Set down exactly the lines that run from the line with "rewrite Hargs. cbn [mbind option_bind]. by" to the end of the data, and nothing else.

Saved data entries
[Start of section]

Lemma init_tox_works lib o w p : w_plan w = [] -> w_files w !! DATA_FILE_PRE_0_1_1 = None -> f_data <$> w_files w !! DATA_FILE = p ->
  exists w', profile_kept w w' (if accepted lib o p then Some (default (fresh lib) p) else p) /\ (is_Some p -> w' = w) /\
    if accepted lib o p then exists b, disk b = w' /\ wf_groups (table b) /\ init_tox lib o w = Some (inr (p, b))
    else init_tox lib o w = Some (inl w').
Proof.
  intros Hp Hpre Hd. unfold init_tox, accepted. destruct (options_new lib); cbn [negb andb]; [| by exists w].
  destruct (load_works (tox_new lib (init_tox_options o (options_default lib))) (fresh lib) w Hp) as (r & w' & -> & Hp' & Hr).
  exists w'. destruct (w_files w !! DATA_FILE) as [f|] eqn:Ef; cbn in Hd; subst p.
  - destruct Hr as [-> ->]. rewrite andb_comm.
    assert (Hk : profile_kept w w (Some (f_data f))) by (split_and!; rewrite ?Ef; done).
    destruct (_ && _); [| split; [exact Hk | by split]]. split; [exact Hk |]. split; [done |].
    destruct (@init_self_runs (core_of lib (Some (f_data f))) (peers_of lib (Some (f_data f))) (zero_bot w)) as (b & -> & Hb & Ht).
    exists b. split_and!; [done | rewrite Ht; apply zero_bot_wf | done].
  - rewrite andb_true_r. destruct (tox_new _ _ None); destruct Hr as [-> Hw].
    + split; [| split].
      * split_and!; [done | by rewrite Hw, lookup_insert_ne | by rewrite Hw, lookup_insert_eq |].
        intros q H1 _. by rewrite Hw, lookup_insert_ne.
      * by intros [].
      * destruct (@init_self_runs (core_of lib None) (peers_of lib None) (zero_bot w')) as (b & -> & Hb & Ht).
        exists b. split_and!; [done | rewrite Ht; apply zero_bot_wf | done].
    + subst w'. split; [by split_and!; rewrite ?Ef | by split].
Qed.

(** Claim C33. Which identity the bot runs on, when no file operation fails: the profile
    under its name, or the one under its old name, which is moved, or a new one, which
    is saved at once; a profile under both names, an empty one and one the library
    refuses end the process with status 1, and no profile is changed. *)
Theorem main_profile `{tox_params, mq_config} {D I G} `{!database D} `{!ini_file I} `{!getopt G}
    (lib : library) (g : G) w (d : D) (i : I) l o :
  w_plan w = [] -> parse_args g = Some (Parsed o) ->
  match found_profile (w_files w) with
  | None => main lib g w d i l = Some (Exited EXIT_FAILURE w)
  | Some p => exists w', profile_kept w w' (if accepted lib o p then Some (default (fresh lib) p) else p) /\
      if accepted lib o p then exists b, disk b = w' /\ main lib g w d i l = run lib p b d i l
      else main lib g w d i l = Some (Exited EXIT_FAILURE w')
  end.
Proof.
  intros Hp Hargs. unfold main. destruct (found_profile (w_files w)) as [p|] eqn:Ef.
  - destruct (legacy_works w p Hp Ef) as (w1 & -> & Hp1 & Hpre & Hdata & Hother). cbn [negb Z.eqb]. rewrite Hargs. cbn [mbind option_bind].
    destruct (init_tox_works lib o w1 p Hp1 Hpre Hdata) as (w2 & (K1 & K2 & K3 & K4) & _ & Hrun). exists w2.
    split; [split_and!; [done | done | done | intros q H1 H2; rewrite K4, Hother; done] |].
    destruct (accepted lib o p); [destruct Hrun as (b & Hb & _ & ->); by exists b | by rewrite Hrun].
  - unfold found_profile in Ef. unfold legacy_data_file_rename, file_exists.
    destruct (w_files w !! DATA_FILE_PRE_0_1_1); [| by destruct (w_files w !! DATA_FILE)].
    by destruct (w_files w !! DATA_FILE).
Qed.

Definition legacy_world : world := mk_world {[ DATA_FILE_PRE_0_1_1 := mk_file ($"old") true ]} [] [] [].

Lemma sample_parsed : parse_args sample_args = Some (Parsed (mk_options TOX_PROXY_TYPE_NONE [] 0 false true false)).
Proof. vm_compute. reflexivity. Qed.

Lemma main_profile_witness : exists b,
  w_files (disk b) !! DATA_FILE_PRE_0_1_1 = None /\ f_data <$> w_files (disk b) !! DATA_FILE = Some ($"old") /\
  main (cfg := mq_small) sample_library sample_args legacy_world
    (opened_db, []) tt [Key "h"%char] =
  run (cfg := mq_small) sample_library (Some ($"old")) b (opened_db, []) tt [Key "h"%char].
Proof.
  pose proof (@main_profile tox_02 mq_small _ _ _ _ _ _ sample_library sample_args legacy_world (opened_db, []) tt [Key "h"%char]
    (mk_options TOX_PROXY_TYPE_NONE [] 0 false true false) eq_refl sample_parsed) as H.
  assert (E : found_profile (w_files legacy_world) = Some (Some ($"old"))) by (vm_compute; reflexivity).
  rewrite E in H. destruct H as (w' & (_ & H1 & H2 & _) & b & Hb & H3).
  exists b. rewrite Hb. exact (conj H1 (conj H2 H3)).
Defined.

(** Claim C2. A restart continues where the process ended: when file operations work,
    the next [main] runs on the profile as the library had it at the exit, and its
    start finds every telegram that was in the queue, in order. *)
Theorem restart_continues `{tox_params, mq_config} {D I G} `{!database D} `{!ini_file I} `{!getopt G}
    (lib : library) (g : G) p (k : console D I) (d : D) (i : I) l o :
  let profile := @savedata (core_of lib p) (calls (r_bot (k_relayer k))) in
  library_ok lib -> console_ok k -> w_plan (disk (r_bot (k_relayer k))) = [] ->
  Forall (fun t => t_friend t <= INT_MAX) (messages (r_queue (k_relayer k))) ->
  w_files (disk (r_bot (k_relayer k))) !! DATA_FILE_PRE_0_1_1 = None ->
  parse_args g = Some (Parsed o) -> accepted lib o (Some profile) = true ->
  exists k', exit_toxrelayer (core := core_of lib p) k = Some k' /\
    exists b, main lib g (mk_world (w_files (disk (r_bot (k_relayer k')))) [] [] []) d i l = run lib (Some profile) b d i l /\
    exists k2, startup (core := core_of lib (Some profile)) (peers := peers_of lib (Some profile)) b d i = Some k2 /\
      messages (r_queue (k_relayer k2)) =
        (fun t => new_telegram (t_friend t) (t_text t) (zlen (t_text t)) (@time (core_of lib (Some profile)) (calls b)))
        <$> messages (r_queue (k_relayer k)).
Proof.
  intros profile [Hn Hr _ Hk Ht Hf] Hok Hplan Hint Hpre Hargs Hacc. pose proof (ok_queue _ (ok_relayer _ Hok)) as Hq.
  destruct (exit_saves (H0 := core_of lib p) k Hq Hplan) as (k' & He & Hqueue & Hdata & Hother).
  exists k'. split; [exact He |]. set (w := mk_world (w_files (disk (r_bot (k_relayer k')))) [] [] []).
  assert (Hpre' : w_files w !! DATA_FILE_PRE_0_1_1 = None) by (cbn [w w_files]; by rewrite Hother).
  destruct (init_tox_works lib o w (Some profile) eq_refl Hpre') as (w' & _ & Hw & Hrun);
    [cbn [w w_files]; by rewrite Hdata |]. rewrite Hacc in Hrun. destruct Hrun as (b & Hb & Hg & Hinit).
  rewrite Hw in Hb by done. exists b. split.
  - unfold main, legacy_data_file_rename, file_exists. rewrite Hpre', bool_decide_eq_false_2 by (by intros []). cbn [negb Z.eqb].
    rewrite Hargs. cbn [mbind option_bind]. by rewrite Hinit.
  - exact (start_finds (H0 := core_of lib (Some profile)) (H1 := peers_of lib (Some profile)) (r_queue (k_relayer k)) (w_files w) b d i
      (Hn _) (Hr _) (Hk _) (Hf _) Hq Hint Hqueue Hg Hb).
Qed.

[End of section]

WRITTEN RESPONSE
    rewrite Hargs. cbn [mbind option_bind]. by rewrite Hinit.
  - exact (start_finds (H0 := core_of lib (Some profile)) (H1 := peers_of lib (Some profile)) (r_queue (k_relayer k)) (w_files w) b d i
      (Hn _) (Hr _) (Hk _) (Hf _) Hq Hint Hqueue Hg Hb).
Qed.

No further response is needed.